[Information given Boundary: Start]
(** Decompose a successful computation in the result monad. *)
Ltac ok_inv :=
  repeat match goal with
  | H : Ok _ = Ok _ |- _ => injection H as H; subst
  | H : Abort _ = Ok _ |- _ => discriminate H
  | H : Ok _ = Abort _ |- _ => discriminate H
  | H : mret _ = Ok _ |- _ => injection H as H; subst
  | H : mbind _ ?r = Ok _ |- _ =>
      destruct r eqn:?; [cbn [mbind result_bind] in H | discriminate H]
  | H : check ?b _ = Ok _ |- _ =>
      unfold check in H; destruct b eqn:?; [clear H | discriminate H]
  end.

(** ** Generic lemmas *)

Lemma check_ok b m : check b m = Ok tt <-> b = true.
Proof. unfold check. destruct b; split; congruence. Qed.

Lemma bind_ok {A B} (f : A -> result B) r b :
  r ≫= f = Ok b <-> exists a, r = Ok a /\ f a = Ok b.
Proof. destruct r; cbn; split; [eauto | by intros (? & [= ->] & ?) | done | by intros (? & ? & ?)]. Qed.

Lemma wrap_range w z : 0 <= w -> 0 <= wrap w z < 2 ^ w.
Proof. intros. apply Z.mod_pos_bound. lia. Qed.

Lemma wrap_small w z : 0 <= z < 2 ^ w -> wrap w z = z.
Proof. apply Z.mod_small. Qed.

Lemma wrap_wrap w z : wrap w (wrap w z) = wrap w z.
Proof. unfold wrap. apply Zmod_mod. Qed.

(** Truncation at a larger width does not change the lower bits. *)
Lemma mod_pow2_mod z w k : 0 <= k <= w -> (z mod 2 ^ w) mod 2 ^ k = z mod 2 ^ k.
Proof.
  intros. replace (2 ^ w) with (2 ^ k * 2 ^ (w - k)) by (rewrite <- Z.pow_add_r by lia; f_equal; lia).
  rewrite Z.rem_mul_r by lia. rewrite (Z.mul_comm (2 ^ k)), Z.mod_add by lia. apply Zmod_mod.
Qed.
[Information given Boundary: End]
[Information given Boundary: Start]
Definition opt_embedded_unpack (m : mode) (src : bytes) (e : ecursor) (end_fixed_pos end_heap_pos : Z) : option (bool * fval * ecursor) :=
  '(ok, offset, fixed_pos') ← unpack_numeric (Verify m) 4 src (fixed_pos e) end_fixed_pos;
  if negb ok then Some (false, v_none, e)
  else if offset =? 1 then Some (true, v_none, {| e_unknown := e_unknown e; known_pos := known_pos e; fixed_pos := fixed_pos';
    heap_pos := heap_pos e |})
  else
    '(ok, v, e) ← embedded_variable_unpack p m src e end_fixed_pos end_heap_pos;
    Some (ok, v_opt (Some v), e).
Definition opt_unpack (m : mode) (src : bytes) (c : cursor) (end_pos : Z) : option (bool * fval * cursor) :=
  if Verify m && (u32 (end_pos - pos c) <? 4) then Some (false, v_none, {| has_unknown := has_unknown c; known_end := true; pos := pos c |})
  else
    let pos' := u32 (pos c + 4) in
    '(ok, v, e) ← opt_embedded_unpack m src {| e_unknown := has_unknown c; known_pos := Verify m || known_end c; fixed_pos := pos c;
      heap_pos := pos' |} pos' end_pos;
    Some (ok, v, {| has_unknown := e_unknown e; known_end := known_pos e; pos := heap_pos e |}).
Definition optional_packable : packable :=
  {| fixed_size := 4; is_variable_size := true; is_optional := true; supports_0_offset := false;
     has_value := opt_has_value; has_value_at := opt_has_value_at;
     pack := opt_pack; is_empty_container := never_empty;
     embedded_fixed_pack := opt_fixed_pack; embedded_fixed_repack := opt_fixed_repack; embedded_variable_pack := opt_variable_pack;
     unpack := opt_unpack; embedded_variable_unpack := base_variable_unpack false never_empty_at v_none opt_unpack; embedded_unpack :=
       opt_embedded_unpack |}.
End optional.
[Information given Boundary: End]
* Goal of the exercise *
In the listing above, transcribe exactly everything from the line containing "H : Ok _ = Ok" down to the line containing "Lemma wrap_range w", including both and nothing more.

* Exercise answer *
  | H : Ok _ = Ok _ |- _ => injection H as H; subst
  | H : Abort _ = Ok _ |- _ => discriminate H
  | H : Ok _ = Abort _ |- _ => discriminate H
  | H : mret _ = Ok _ |- _ => injection H as H; subst
  | H : mbind _ ?r = Ok _ |- _ =>
      destruct r eqn:?; [cbn [mbind result_bind] in H | discriminate H]
  | H : check ?b _ = Ok _ |- _ =>
      unfold check in H; destruct b eqn:?; [clear H | discriminate H]
  end.

(** ** Generic lemmas *)

Lemma check_ok b m : check b m = Ok tt <-> b = true.
Proof. unfold check. destruct b; split; congruence. Qed.

Lemma bind_ok {A B} (f : A -> result B) r b :
  r ≫= f = Ok b <-> exists a, r = Ok a /\ f a = Ok b.
Proof. destruct r; cbn; split; [eauto | by intros (? & [= ->] & ?) | done | by intros (? & ? & ?)]. Qed.

Lemma wrap_range w z : 0 <= w -> 0 <= wrap w z < 2 ^ w.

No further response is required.